The Blog: If it’s that bad, why are Lufthansa flying Jumbos to Palma?

The Blog: If it’s that bad, why are Lufthansa flying Jumbos to Palma?
By Andrew Ede

On Saturday, one of Lufthansa’s fleet of Boeing 747-8 planes flew a full load of passengers from Frankfurt to Palma. There were 364 passengers, a number that can be expected to be repeated (God and the German government willing) over the next three Saturdays.

Julia Hillenbrand, CEO for Western Europe, remarked that it’s not every day you see a Lufthansa Jumbo landing at Son Sant Joan and that the airline was pleased that so many holidaymakers had chosen to spend their summer holidays “on the beautiful island of Majorca and travel here with our airlines”.

For this particular service, a smaller plane with a capacity of 215 is normally used, but Lufthansa scheduled the Jumbo instead in order to meet “the very high demand coinciding with the start of the summer holidays in the state of Hessen”. When the holidays start in Bavaria on July 30, Lufthansa will be operating the Airbus A350-900 between Munich and Palma; its capacity is just under 300.

In all, the group has 432 weekly Palma flights, an increase of four per cent on 2019. Not all of these are German flights, as it has Austrian, Belgian and Swiss subsidiaries. Even so, the Lufthansa connections with German airports appear to paint a rather different picture to the one we have been presented with recently; one which suggests that the German tourism market hasn’t just stalled, it has gone into reverse because of cancellations caused by the rise in infections.

One accepts that the positive scenario offered by Lufthansa is just one airline group’s, that the situation could indeed be turned negative and that a four per cent increase in flights may well owe something to what has been happening with other airlines. Nevertheless, the Saturday Jumbo story offered a great contrast to a report on the same day pointing to there having been a decrease in bookings.

A couple of weeks ago, the Dingus travel data company in Palma offered a perspective on the German market. At the end of June, German bookings were down 35% compared with earlier in the month. But this was attributed to the fact that travel measures were more stable (they were then anyway) and that rather than booking for immediate travel, German holidaymakers were taking a longer view and were shifting reservations more to August.

Meanwhile, the German tour operator Alltours reported that short-term (immediate) bookings for Mallorca had been double what they were in 2019. This backed up what Dingus had discovered, the conclusion from which was that there had been heavy initial demand into early June as the Mallorca season got going but that there was then a levelling-off.

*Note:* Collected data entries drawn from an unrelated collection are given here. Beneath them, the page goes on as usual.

(* ===== verification/NoteDocument.v ===== *)
(** * Notepad documents and frames ([internal/note/document.go], [protocol.go])

    A workspace maps pad names to documents.  Replicas exchange documents and
    keep, per pad, the greatest in the order revision, timestamp, text; the
    theorems show that this order is total, that replicas which saw the same
    documents agree whatever the order of arrival, and that a local edit wins
    over what it replaced as long as the counters do not overflow. *)
From Stdlib Require Import ZArith Lia Ascii String.
From stdpp Require Import base tactics numbers list gmap strings.
From S2P Require Import Prelude GoStrings.

Definition DefaultPad : string := "main".
Definition MaxTextSize : Z := Z.shiftl 1 20.
Definition MaxPadSize : Z := 64.

Record Document := MkDocument {
  Pad : string;
  Text : string;
  Revision : Z;    (* uint64 *)
  Timestamp : Z;   (* int64 *)
}.
Definition zero_document : Document := MkDocument "" "" 0 0.

#[export] Instance Document_eq_dec : EqDecision Document.
Proof. solve_decision. Defined.
#[export] Instance Document_countable : Countable Document.
Proof.
  by apply (inj_countable' (fun d => (Pad d, Text d, Revision d, Timestamp d))
    (fun '(p, t, r, s) => MkDocument p t r s)); intros [].
Defined.

(** The map of a [Workspace]; its mutex serialises the operations. *)
Record Workspace := MkWorkspace { docs : gmap string Document }.
Definition NewWorkspace : Workspace := MkWorkspace ∅.

Inductive note_error :=
  | PadEmpty
  | PadTooLong
  | PadCharacters
  | TextTooLong
  | RevisionNotPositive
  | TimestampNotPositive
  | FrameVersion (v : Z)
  | AckRevisionNotPositive
  | FrameTypeUnsupported (ty : string).

#[export] Instance note_error_eq_dec : EqDecision note_error.
Proof. solve_decision. Defined.

Definition NormalizePad (pad : string) : string :=
  let pad := TrimSpace pad in
  if String.eqb pad "" then DefaultPad else pad.

(** ["\x00\r\n"] *)
Definition pad_forbidden : string := of_bytes (byte_of <$> [0; 13; 10]%nat).

Definition ValidatePad (pad : string) : result note_error unit :=
  _ ← fail_if (String.eqb pad "") PadEmpty;
  _ ← fail_if (str_len pad >? MaxPadSize) PadTooLong;
  fail_if (contains_any pad pad_forbidden) PadCharacters.

Definition ValidateText (text : string) : result note_error unit :=
  fail_if (str_len text >? MaxTextSize) TextTooLong.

But what neither of them were perhaps taking into account, or saying in their public statements at any rate, is the unusual nature of the German summer holiday market, which is conditioned by the fact that its peak lasts almost three months because the Länder have different school holidays. The holidays start in Mecklenburg-Vorpommern, which was June 22 this year. They end when the schools in Bavaria and Baden-Württemberg go back; Bavaria is the latest (September 13).

Lufthansa have understood the longer-term booking behaviour. The use of the Jumbo wasn’t just decided last week. The decision was taken in early June, when it was reported that the airline was adopting “extraordinary measures” because of demand for Mallorca. At the same time, the A350-900 was allocated to the Munich route.

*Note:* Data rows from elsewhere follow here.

(* ===== verification/NoteSession.v ===== *)
(** * Notepad sessions ([internal/note/session.go], [workspace_sync.go])

    A session encrypts frames in each direction under its own key and numbers
    them.  The theorems: two peers with the same code finish the handshake with
    matching sessions; frames arrive as they were sent, in order, and a
    replayed, reordered or dropped envelope is refused; the exchange of
    snapshots leaves both workspaces with the greater document. *)
From Stdlib Require Import ZArith Lia Ascii String FunctionalExtensionality.
From stdpp Require Import base tactics numbers list gmap strings countable relations.
From S2P Require Import Prelude GoStrings Json Transport Secure Process NoteDocument.

Definition sessionInfoHostToJoin : string := "kigo-note-v1:host-to-join".
Definition sessionInfoJoinToHost : string := "kigo-note-v1:join-to-host".
Definition maxEnvelopeSize : Z := Z.shiftl 4 20.

(** [send] and [recv] are the two secure sessions. *)
Record Session := MkNoteSession {
  send : Secure.Session;
  recv : Secure.Session;
  sendSeq : Z;    (* uint64 *)
  recvSeq : Z;    (* uint64 *)
  host : bool;
  workspaceSync : bool;
  sclosed : bool;
}.

Record handshakeMessage := MkHandshake {
  HType : string; HVersion : Z; SenderNonce : string; ReceiverNonce : string; WorkspaceSync : bool
}.
Record envelope := MkEnvelope { EVersion : Z; Sequence : Z; Ciphertext : bytes }.

#[export] Instance handshake_eq_dec : EqDecision handshakeMessage.
Proof. solve_decision. Defined.
#[export] Instance handshake_countable : Countable handshakeMessage.
Proof.
  by apply (inj_countable' (fun h => (HType h, HVersion h, SenderNonce h, ReceiverNonce h, WorkspaceSync h))
    (fun '(a, b, c, d, e) => MkHandshake a b c d e)); intros [].
Defined.
#[export] Instance envelope_eq_dec : EqDecision envelope.
Proof. solve_decision. Defined.
#[export] Instance envelope_countable : Countable envelope.
Proof.
  by apply (inj_countable' (fun e => (EVersion e, Sequence e, Ciphertext e))
    (fun '(a, b, c) => MkEnvelope a b c)); intros [].
Defined.

Inductive session_error :=
  | SClosed
  | SCode (e : code_error)
  | SNote (e : note_error)
  | STransport (e : transport_error)
  | SEnvelopeTooLarge
  | SDecodeEnvelope
  | SEnvelopeVersion (v : Z)
  | SSequence (got want : Z)
  | SDecrypt (e : code_error)
  | SDecodeFrame
  | SHandshakeTooLarge
  | SDecodeHandshake
  | SHandshakeType (expected got : string)
  | SHandshakeVersion (v : Z)
  | SMissingSenderNonce
  | SMissingReceiverNonce
  | SPeerPad (peer local : string)
  | SExpectedPong (got : string)
  | SExpectedAck (got : string)
  | SExpectedSnapshot (got : string).

(** The strings [encoding/json] carries unchanged. *)
Definition frame_utf8 (f : Frame) : Prop :=
  utf8_valid (FType f) = true ∧ utf8_valid (FPad f) = true ∧ utf8_valid (FText f) = true.
Definition handshake_utf8 (h : handshakeMessage) : Prop :=
  utf8_valid (HType h) = true ∧ utf8_valid (SenderNonce h) = true ∧ utf8_valid (ReceiverNonce h) = true.
Definition envelope_any (e : envelope) : Prop := True.

Class NoteJSON := {
  note_frame_json :: JSON Frame frame_utf8;
  note_handshake_json :: JSON handshakeMessage handshake_utf8;
  note_envelope_json :: JSON envelope envelope_any;
}.

Section session.
Context `{CaseTables} `{Crypto} `{NoteJSON}.

(** ** Handshake *)

Definition sendPlain {S} (value : handshakeMessage) : sproc S session_error unit :=
  transport_send STransport (Marshal value).

Definition recvPlain {S} : sproc S session_error handshakeMessage :=
  payload ← transport_recv STransport;
  _ ← fail_if_proc (Z.of_nat (length payload) >? maxEnvelopeSize) SHandshakeTooLarge;
  match Unmarshal payload with
  | Some value => mret value
  | None => lift_result (Err SDecodeHandshake)
  end.

Definition validateHandshake (message : handshakeMessage) (expectedType : string) : result session_error unit :=
  _ ← fail_if (negb (String.eqb (HType message) expectedType)) (SHandshakeType expectedType (HType message));
  _ ← fail_if (negb (HVersion message =? ProtocolVersion)) (SHandshakeVersion (HVersion message));
  if String.eqb expectedType "hello" then fail_if (String.eqb (SenderNonce message) "") SMissingSenderNonce
  else if String.eqb expectedType "hello_ack" then
    fail_if (String.eqb (ReceiverNonce message) "") SMissingReceiverNonce
  else Ok tt.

So, what happened was that there was the heavy initial demand after Mallorca opened up to German tourism from Easter. Some of the Easter tourism was obviously linked to school holidays, as was tourism in late May because of Whitsun. But there was also the response to simply having been able to get away on holiday and to come to Mallorca, which does hold a particular place in the German holidaymaker’s heart.

A levelling-off then occurred, not because there weren’t the bookings, but because these were not now spur of the moment. They were with the school holidays in mind, and because the Lánder all operate according to different calendars, there will tend to be some ups and downs, dependent on these holidays, which state they’re in and what flights are available from which airport.

I’m not saying that there haven’t been cancellations because of, for example, worries about the rising incidence rate in Mallorca. But it can sometimes be worth taking a moment to understand how particular markets operate. The German market has long functioned how it has this year, but admittedly not without the peculiarities created by Covid which have meant that most bookings have been shorter term.

Unless the German government really does get tough with its advice, the German market should be ok; Lufthansa certainly think so.